■ **Assignment**
From the entries below, please output exactly the lines starting at the one containing "StateCache)) : srv A := fun s =>" and ending at the one containing "match f (MkSystem", both included.

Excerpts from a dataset
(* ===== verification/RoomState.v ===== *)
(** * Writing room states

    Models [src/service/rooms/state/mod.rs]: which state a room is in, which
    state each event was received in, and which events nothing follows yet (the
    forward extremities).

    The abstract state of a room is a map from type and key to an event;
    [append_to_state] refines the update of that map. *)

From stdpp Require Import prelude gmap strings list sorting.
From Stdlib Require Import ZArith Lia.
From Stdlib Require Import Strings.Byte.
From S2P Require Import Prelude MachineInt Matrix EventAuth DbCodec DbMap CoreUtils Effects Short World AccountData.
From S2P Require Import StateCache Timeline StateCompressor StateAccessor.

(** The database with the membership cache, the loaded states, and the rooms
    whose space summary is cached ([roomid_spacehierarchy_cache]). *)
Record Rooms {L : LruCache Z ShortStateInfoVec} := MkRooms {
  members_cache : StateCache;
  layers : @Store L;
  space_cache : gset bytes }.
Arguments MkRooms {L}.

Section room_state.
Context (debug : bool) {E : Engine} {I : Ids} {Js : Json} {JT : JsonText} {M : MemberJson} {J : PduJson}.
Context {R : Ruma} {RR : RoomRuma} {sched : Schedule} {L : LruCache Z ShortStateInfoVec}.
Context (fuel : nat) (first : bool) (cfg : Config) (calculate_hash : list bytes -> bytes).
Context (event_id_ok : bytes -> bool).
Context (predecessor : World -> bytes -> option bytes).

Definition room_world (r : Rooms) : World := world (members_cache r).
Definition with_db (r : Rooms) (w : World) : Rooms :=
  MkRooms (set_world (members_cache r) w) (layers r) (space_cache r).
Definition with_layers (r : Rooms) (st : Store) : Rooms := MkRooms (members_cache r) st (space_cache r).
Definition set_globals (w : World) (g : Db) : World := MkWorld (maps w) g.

---

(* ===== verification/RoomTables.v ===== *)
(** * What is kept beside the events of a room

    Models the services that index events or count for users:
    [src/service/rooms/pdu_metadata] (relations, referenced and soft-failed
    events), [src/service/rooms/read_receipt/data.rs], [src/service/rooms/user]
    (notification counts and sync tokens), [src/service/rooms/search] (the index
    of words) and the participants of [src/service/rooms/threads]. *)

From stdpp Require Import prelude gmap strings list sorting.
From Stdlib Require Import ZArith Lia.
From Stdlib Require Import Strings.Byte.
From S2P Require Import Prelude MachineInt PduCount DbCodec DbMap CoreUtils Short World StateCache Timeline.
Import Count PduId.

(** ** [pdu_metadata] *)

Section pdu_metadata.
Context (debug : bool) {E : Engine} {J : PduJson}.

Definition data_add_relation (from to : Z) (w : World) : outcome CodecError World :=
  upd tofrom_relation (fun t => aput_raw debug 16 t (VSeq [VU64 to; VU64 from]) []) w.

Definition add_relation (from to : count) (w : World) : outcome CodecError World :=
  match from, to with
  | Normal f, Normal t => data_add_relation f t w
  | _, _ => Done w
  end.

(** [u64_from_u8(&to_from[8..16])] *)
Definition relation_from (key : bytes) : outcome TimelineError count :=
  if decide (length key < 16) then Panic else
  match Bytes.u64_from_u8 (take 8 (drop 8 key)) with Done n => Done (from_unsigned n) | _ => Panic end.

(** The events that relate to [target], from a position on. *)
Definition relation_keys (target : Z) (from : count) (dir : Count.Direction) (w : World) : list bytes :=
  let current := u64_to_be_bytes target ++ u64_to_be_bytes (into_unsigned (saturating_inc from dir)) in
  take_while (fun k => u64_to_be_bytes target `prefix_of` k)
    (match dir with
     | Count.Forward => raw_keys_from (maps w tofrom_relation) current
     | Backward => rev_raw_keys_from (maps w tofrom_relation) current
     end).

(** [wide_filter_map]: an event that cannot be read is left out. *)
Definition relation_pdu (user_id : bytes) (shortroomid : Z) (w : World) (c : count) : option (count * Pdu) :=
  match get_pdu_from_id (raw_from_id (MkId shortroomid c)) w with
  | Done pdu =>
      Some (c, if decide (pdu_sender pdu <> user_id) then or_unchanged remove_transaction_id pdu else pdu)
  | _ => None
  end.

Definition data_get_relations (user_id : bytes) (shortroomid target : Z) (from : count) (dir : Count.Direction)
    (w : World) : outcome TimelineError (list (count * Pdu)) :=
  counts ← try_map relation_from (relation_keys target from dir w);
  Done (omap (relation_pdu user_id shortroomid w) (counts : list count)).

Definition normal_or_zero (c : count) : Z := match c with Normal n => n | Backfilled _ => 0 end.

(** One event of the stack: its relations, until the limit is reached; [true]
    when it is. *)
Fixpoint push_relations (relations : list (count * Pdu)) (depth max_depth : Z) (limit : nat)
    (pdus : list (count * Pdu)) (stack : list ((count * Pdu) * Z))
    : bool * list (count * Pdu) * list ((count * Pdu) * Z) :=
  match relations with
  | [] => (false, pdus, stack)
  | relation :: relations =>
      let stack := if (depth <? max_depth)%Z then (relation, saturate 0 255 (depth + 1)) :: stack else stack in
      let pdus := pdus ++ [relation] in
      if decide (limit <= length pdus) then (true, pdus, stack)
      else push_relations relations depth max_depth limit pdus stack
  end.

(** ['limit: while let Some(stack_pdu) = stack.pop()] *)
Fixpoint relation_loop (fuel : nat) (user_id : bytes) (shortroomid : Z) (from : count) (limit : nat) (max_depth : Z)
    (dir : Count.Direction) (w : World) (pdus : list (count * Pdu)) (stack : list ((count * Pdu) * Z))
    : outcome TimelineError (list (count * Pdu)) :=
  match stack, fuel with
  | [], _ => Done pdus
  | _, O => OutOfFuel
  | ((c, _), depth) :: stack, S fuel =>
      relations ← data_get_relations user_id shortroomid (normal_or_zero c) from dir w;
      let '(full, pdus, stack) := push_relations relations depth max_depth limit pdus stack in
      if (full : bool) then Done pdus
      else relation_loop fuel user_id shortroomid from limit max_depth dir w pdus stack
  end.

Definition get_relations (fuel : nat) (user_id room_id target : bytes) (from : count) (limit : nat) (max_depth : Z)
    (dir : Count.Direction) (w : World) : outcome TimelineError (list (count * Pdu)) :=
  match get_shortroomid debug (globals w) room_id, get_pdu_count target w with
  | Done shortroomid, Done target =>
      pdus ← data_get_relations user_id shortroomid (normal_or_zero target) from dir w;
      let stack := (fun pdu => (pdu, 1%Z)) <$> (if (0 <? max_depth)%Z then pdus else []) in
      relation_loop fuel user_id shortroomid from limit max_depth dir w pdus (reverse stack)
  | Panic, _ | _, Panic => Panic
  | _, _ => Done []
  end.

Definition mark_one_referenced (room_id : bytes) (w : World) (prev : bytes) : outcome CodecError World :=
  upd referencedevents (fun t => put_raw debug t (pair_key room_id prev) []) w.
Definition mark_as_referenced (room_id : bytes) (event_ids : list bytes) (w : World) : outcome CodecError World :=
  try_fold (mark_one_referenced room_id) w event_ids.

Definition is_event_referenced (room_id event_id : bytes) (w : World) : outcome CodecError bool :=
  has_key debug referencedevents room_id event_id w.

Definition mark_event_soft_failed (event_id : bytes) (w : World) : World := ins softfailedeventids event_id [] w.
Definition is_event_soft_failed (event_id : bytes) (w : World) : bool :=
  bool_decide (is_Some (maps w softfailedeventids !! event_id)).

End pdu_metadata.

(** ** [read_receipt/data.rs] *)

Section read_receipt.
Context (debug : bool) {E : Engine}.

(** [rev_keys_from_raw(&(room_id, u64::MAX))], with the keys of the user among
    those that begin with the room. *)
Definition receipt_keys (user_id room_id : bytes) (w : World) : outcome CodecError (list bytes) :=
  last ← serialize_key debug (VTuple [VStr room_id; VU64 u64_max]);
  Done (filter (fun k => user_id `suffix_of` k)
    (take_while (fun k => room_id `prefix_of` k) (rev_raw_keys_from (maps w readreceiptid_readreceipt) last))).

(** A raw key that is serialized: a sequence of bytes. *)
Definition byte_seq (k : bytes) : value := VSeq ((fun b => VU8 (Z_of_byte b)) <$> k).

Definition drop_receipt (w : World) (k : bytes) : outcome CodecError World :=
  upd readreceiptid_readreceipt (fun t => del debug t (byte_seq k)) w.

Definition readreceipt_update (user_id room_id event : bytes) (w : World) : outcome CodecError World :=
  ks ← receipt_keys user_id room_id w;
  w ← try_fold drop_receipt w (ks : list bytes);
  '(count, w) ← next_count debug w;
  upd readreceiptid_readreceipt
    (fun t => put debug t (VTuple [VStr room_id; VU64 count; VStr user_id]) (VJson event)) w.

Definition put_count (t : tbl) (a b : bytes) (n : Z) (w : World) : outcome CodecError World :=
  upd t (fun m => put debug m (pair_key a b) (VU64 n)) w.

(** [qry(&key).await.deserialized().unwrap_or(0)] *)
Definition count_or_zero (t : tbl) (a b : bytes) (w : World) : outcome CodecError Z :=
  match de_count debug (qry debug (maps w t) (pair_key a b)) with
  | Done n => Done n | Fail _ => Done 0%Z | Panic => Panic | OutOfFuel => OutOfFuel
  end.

==

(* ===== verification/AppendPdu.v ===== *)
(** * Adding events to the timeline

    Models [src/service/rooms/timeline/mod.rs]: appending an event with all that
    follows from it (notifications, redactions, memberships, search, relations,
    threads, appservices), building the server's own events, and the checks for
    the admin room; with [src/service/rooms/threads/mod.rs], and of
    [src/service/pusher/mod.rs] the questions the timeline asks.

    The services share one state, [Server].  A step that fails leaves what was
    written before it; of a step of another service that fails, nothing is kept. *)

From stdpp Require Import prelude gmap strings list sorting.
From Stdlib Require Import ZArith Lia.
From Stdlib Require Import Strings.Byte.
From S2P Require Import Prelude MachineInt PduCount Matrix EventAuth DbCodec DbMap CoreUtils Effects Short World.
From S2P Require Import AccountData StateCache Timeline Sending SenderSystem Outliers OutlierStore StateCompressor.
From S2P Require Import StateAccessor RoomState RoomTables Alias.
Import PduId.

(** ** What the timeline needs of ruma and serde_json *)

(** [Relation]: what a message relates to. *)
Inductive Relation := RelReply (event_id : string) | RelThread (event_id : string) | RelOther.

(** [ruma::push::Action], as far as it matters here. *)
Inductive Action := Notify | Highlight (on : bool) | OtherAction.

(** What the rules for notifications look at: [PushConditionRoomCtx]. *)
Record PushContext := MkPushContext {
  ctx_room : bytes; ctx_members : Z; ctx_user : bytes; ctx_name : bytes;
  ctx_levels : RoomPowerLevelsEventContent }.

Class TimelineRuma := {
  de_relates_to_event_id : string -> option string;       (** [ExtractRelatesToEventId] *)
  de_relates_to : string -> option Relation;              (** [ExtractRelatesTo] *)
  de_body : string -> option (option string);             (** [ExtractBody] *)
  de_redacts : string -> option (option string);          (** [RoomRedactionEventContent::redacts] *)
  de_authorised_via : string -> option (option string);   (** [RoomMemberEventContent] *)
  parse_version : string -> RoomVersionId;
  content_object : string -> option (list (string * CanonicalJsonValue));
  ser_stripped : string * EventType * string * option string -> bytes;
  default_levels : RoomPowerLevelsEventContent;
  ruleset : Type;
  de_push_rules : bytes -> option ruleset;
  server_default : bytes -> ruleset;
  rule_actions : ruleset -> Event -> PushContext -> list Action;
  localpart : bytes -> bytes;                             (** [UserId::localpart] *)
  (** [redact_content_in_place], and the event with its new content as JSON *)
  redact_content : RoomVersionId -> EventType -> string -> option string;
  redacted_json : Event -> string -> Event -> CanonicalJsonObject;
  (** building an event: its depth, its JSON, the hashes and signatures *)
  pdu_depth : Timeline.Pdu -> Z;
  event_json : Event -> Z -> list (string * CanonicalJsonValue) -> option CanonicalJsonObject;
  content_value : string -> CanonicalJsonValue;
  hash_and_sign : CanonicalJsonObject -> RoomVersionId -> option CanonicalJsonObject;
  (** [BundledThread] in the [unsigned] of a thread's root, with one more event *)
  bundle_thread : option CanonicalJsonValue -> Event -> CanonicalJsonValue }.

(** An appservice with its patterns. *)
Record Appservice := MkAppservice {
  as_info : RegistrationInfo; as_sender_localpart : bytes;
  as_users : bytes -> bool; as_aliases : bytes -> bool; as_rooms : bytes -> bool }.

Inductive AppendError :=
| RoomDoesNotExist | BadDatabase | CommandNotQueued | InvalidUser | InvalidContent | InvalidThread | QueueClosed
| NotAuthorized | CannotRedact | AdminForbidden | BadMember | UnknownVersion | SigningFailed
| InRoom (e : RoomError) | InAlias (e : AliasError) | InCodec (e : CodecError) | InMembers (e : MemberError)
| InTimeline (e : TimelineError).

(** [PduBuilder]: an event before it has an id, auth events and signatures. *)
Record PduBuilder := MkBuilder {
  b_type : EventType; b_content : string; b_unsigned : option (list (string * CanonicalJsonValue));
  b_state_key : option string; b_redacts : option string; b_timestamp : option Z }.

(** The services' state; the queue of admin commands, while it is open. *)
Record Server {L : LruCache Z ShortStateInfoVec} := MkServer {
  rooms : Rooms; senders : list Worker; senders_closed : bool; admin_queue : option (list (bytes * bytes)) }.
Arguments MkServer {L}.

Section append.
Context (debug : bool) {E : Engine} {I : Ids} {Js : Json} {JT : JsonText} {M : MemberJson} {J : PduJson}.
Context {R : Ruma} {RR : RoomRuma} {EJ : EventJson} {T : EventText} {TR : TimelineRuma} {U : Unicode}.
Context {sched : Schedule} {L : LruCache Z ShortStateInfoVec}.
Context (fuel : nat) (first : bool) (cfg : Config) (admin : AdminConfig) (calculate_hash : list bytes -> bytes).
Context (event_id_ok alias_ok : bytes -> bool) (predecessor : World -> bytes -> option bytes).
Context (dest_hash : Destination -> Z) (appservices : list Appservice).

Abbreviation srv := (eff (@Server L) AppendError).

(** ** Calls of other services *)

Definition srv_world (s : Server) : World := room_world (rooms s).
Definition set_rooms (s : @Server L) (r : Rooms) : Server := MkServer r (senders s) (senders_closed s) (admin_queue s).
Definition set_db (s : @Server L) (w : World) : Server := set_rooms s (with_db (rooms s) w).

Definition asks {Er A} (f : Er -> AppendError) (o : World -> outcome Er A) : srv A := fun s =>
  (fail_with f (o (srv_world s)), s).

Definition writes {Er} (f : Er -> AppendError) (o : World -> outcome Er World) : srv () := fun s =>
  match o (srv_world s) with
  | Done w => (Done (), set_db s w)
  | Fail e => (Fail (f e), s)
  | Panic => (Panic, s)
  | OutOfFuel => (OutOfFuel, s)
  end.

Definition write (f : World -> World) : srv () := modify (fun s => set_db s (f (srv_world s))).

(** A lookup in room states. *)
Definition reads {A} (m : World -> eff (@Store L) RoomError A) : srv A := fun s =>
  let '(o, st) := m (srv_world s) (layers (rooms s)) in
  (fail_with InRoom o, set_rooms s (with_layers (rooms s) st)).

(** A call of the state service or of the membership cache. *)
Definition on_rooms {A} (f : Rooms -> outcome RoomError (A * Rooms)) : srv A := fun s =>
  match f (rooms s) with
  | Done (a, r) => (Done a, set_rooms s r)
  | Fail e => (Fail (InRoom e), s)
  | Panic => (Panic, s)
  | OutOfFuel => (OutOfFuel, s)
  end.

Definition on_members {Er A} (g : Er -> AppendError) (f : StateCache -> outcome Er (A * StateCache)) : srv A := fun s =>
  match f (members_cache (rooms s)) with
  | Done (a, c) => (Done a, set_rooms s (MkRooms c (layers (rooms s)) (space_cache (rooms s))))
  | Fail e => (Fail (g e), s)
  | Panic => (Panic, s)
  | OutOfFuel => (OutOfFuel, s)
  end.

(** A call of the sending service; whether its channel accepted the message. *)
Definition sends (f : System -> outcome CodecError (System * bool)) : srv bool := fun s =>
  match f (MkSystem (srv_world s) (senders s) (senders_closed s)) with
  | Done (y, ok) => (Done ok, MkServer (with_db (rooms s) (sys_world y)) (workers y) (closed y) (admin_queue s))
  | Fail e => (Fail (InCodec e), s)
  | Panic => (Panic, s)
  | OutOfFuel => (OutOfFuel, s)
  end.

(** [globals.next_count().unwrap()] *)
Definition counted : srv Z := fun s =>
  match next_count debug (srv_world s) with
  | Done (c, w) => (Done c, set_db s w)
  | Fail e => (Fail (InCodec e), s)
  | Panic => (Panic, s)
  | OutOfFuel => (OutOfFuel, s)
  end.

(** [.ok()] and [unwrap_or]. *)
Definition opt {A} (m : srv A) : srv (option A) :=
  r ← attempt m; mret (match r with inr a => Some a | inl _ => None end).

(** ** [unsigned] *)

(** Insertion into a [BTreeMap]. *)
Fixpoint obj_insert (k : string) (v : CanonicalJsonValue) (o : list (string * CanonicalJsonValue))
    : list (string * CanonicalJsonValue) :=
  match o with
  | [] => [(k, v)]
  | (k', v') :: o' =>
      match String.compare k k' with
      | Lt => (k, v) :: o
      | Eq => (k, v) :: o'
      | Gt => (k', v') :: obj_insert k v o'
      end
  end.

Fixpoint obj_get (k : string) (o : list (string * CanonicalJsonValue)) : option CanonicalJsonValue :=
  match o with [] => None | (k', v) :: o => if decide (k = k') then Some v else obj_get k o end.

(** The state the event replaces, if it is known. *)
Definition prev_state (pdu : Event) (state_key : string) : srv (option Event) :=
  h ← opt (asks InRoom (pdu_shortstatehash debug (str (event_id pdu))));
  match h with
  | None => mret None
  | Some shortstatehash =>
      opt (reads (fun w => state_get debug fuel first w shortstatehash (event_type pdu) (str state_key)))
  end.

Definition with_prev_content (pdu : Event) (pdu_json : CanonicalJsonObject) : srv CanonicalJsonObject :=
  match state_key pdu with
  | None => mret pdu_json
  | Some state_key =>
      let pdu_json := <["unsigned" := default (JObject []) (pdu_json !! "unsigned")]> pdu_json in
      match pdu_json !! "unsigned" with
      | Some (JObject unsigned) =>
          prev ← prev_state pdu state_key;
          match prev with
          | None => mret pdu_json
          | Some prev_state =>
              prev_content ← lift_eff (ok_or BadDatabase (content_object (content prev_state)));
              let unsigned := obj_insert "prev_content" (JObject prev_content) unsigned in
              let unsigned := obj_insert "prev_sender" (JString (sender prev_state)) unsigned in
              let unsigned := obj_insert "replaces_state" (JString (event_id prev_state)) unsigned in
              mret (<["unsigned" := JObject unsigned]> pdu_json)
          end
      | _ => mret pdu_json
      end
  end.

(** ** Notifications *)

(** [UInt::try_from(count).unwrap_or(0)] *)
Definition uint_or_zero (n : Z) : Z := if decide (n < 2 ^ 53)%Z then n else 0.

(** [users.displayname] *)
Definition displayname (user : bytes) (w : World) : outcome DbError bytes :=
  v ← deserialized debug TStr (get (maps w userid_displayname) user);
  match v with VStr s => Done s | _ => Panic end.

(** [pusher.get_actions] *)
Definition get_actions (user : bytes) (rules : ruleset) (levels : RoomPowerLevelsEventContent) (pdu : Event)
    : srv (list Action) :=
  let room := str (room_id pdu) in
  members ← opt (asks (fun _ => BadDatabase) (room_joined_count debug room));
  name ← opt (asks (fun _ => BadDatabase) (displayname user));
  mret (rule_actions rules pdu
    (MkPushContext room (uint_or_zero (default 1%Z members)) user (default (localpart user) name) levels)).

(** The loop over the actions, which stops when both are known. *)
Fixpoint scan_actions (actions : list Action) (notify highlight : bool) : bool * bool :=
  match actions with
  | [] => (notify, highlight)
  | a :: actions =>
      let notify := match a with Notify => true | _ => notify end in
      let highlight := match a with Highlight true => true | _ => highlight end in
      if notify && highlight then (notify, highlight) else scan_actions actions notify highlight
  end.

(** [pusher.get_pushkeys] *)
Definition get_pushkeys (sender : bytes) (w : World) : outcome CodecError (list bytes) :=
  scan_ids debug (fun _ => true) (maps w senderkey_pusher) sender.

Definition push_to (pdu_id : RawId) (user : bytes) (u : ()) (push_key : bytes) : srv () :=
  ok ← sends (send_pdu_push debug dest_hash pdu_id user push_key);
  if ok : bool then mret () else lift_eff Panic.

■ **Response**
Definition on_members {Er A} (g : Er -> AppendError) (f : StateCache -> outcome Er (A * StateCache)) : srv A := fun s =>
  match f (members_cache (rooms s)) with
  | Done (a, c) => (Done a, set_rooms s (MkRooms c (layers (rooms s)) (space_cache (rooms s))))
  | Fail e => (Fail (g e), s)
  | Panic => (Panic, s)
  | OutOfFuel => (OutOfFuel, s)
  end.

(** A call of the sending service; whether its channel accepted the message. *)
Definition sends (f : System -> outcome CodecError (System * bool)) : srv bool := fun s =>
  match f (MkSystem (srv_world s) (senders s) (senders_closed s)) with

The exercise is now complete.